Cobb jury acquits student who shot man in home

Man entered grad student’s home and they struggled over gun before shooting, defense says

Katheryn Hayes Tucker

A Cobb County jury acquitted a graduate student charged in the shooting of a man he said was an intruder in his apartment.

After hearing testimony for a week, the jury deliberated for three hours and 20 minutes before finding Maxwell Osaghae not guilty of all counts: aggravated assault, aggravated battery and possession of a firearm during commission of a crime, according to the defense attorneys.

“For my client, it meant the difference between prison and a Ph.D. program, which he started this week,” defense attorney Steven Berne said on Thursday after the Aug. 22 verdict. Berne tried the case with Lawrence Zimmerman. They said their client claimed self-defense and defense of habitation.

Assistant District Attorney Lauryn Perry handled the trial for the state. She couldn’t be reached for comment. District Attorney Vic Reynolds said his team decided to prosecute the case because the injuries were serious. “But the reality was, it was a defensible case,” Reynolds said. “It was a case that a jury needed to decide. The jury spoke and we live with the jury’s verdict.” Reynolds added that he tells prosecutors, “We’re not in the belt-notching business. We’re here to serve justice.”

Zimmerman said the trial was “pretty wild,” with Cobb County Superior Court Judge A. Gregory Poole admonishing the alleged victim, Babs Kuku, several times to remain quiet.
The bailiff had to order Kuku to sit back down in the witness chair while he was on crossexamination by Berne.

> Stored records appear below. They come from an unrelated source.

Lemma blank_not_compilable t : filed t → blank_row t → ¬ compilable t.
Proof.
  intros Ht (k & v & Hv & _ & Hk) Hok. destruct (prices_compile t Hok _ _ Hv) as [p Hp].
  pose proof (compile_price_result _ _ Hp) as ->. apply compile_price_ok in Hp as [Hne _]. apply Hne.
  pose proof (filed_prices t Ht _ _ Hv) as Hm. cbn in Hm |- *. by rewrite Hm.
Qed.

(** No change removes it: a deletion trims the name it is given. *)
Lemma blank_row_stays op t t1 : stored op t t1 → blank_row t → blank_row t1.
Proof.
  intros Hst (k & v & Hv & Hne & Hk). destruct op; cbn in Hst.
  - destruct Hst as (model & version & now & _ & _ & _ & ->). destruct (decide (model = k)) as [->|Hm].
    + eexists k, _. cbn. by rewrite lookup_insert_eq.
    + exists k, v. cbn. by rewrite lookup_insert_ne.
  - destruct Hst as (model & _ & Hmodel & ->). exists k, v. cbn. rewrite lookup_delete_ne; [done|].
    intros <-. by rewrite trim_space_idemp in Hk.
  - destruct Hst as (_ & rows & -> & _). by exists k, v.
  - destruct Hst as (_ & rows & -> & _). by exists k, v.
  - destruct Hst as (rows & setting & -> & _). by exists k, v.
Qed.

(** Any number of changes, each in a world of its own. *)
Definition price_step (t t' : price_state) : Prop :=
∃ E op n r c, run_price op E t n = (r, t', c).

Definition frozen (t t' : price_state) : Prop := filed t' ∧ blank_row t' ∧ px_snapshot t' = px_snapshot t.

Lemma stored_snapshot op t t1 : stored op t t1 → px_snapshot t1 = px_snapshot t.
Proof. destruct op; cbn; naive_solver. Qed.

Lemma blank_not_applied op t t' : filed t' → blank_row t → ¬ applied op t t'.
Proof.
  intros Ht' Hblank (t1 & s & Hst & Hs & ->).
  apply (blank_not_compilable (t1 <| px_snapshot := Some s |>)); [done|by apply (blank_row_stays _ _ _ Hst)|].
  apply compiled_from_compilable in Hs as []. by split.
Qed.

Lemma blank_step `{!LawfulAEAD CapabilitySnapshot} E op t :
  filed t → blank_row t → wp Direct E (run_price op) t (λ r t', frozen t t' ∧ ∃ e, r = Err e).
Proof.
  intros Ht Hblank. eapply wp_mono; [by apply wp_run_price|].
  intros [a|e] t' [Ht' Hout]; [by apply blank_not_applied in Hout|]. split; [|eauto]. split; [done|].
  destruct Hout as [->|[Hst|Happ]]; [done| |by apply blank_not_applied in Happ].
  split; [by eapply blank_row_stays|by eapply stored_snapshot].
Qed.

Lemma blank_steps `{!LawfulAEAD CapabilitySnapshot} t t' :
  rtc price_step t t' → filed t → blank_row t → frozen t t'.
Proof.
  induction 1 as [t|t t1 t' (E & op & n & r & c & Hstep) _ IH]; intros Ht Hblank; [by split|].
  pose proof (blank_step E op t Ht Hblank n) as Hwp. rewrite Hstep in Hwp.
  destruct Hwp as [[]|[(Ht1 & Hb1 & Hs1) _]]; [done|].
  destruct (IH Ht1 Hb1) as (Ht' & Hb' & Hs'). split; [done|]. split; [done|]. congruence.
Qed.

(** C31: A blank name freezes the prices.  The console refuses a price only for a name that is empty,
  so one that consists of spaces is stored; its answer is an error, but the row stays.  From then
  on every change of a price, of the aliases, of the rules and of the catalog answers an error,
  whatever the world does, nothing can delete the row (a deletion trims the name first), the
  published snapshot never changes again, and a process that starts cannot load its prices. *)
Theorem blank_names_freeze_prices `{!LawfulAEAD CapabilitySnapshot} pathValue model input t :
filed t → path_unescape pathValue = Some model → model ≠ "" → trim_space model = "" → input_valid input →
(∀ E, quiet E → wp Direct E (adminPriceUpdate pathValue input) t (λ r t', (∃ e, r = Err e) ∧ frozen t t')) ∧
(∀ t' t'', filed t' → blank_row t' → rtc price_step t' t'' → frozen t' t'' ∧
   (∀ E op, wp Direct E (run_price op) t'' (λ r _, ∃ e, r = Err e)) ∧
   (∀ E, wp Direct E NewStore t'' (λ r _, ∃ e, r = Err e))).
Proof.
  intros Ht Hpath Hne Hblank Hvalid. split.
  - intros E Hq. eapply wp_valid_update; [done..|]. intros version now.
    set (rows := <[model := _]> (px_prices t)). set (t1 := t <| px_prices := rows |>). assert (filed t1) as Ht1.
    { destruct Ht. split; [by apply keyed_insert|done..]. }
    assert (blank_row t1) as Hb1 by (eexists model, _; split; [apply lookup_insert_eq|done]).
    apply wp_RefreshPricing; [done| |intros e _; split; [eauto|done]|done].
    intros s Hs%compiled_from_compilable. by apply blank_not_compilable in Hb1.
  - intros t' t'' Ht' Hb Hsteps. destruct (blank_steps _ _ Hsteps Ht' Hb) as (Ht'' & Hb'' & Hs).
    split; [done|]. split.
    + intros E op. eapply wp_mono; [by apply blank_step|]. by intros r t1 [_ He].
    + intros E. unfold NewStore. apply wp_bind, wp_modify. apply wp_RefreshPricing; [by apply filed_snapshot| |eauto..].
      intros s Hs1%compiled_from_compilable. exfalso. revert Hs1.
      by apply blank_not_compilable; [apply filed_snapshot|].
Qed.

Kuku’s courtroom demeanor was crucial to the defense because the trial came down to one man’s word against another. Both men are from Nigeria. They met after moving here and had sold a car together by shipping it to Africa. They had a dispute over the profits, with Kuku alleging that Osaghae owned him more money, according to the defense attorneys.

Kuku testified that he entered Osaghae’s apartment through an open door to talk when suddenly Osaghae gunned him down unprovoked.

Osaghae’s account, according to Berne and Zimmerman, was that Kuku was outside his apartment yelling, “Maxwell, let me in. Give me my money.”

The defense attorneys said their client testified that he opened the blinds to show he had a semi-automatic handgun, called a MAC 10 for Military Armament Corp. Model 10. Osaghae said he yelled, “Get away or I’ll blast.”

They said Osaghae thought Kuku had gone away, but then another visitor left the apartment without locking the door behind. Osaghae was in his kitchen cooking when he turned to see Kuku in the apartment. Osaghae said Kuku was charging at him, demanding money. Both reached for the gun, which discharged in the struggle without hitting anyone. Then Osaghae wrestled the gun away from Kuku and shot him in the stomach.

Kuku ran out of the apartment and fell in the parking lot, the defense attorneys said. The defendant called 911 and reported he shot a man trying to rob him in his apartment. Police arrested Osaghae on the scene. He spent five months in jail before he was able to bond out.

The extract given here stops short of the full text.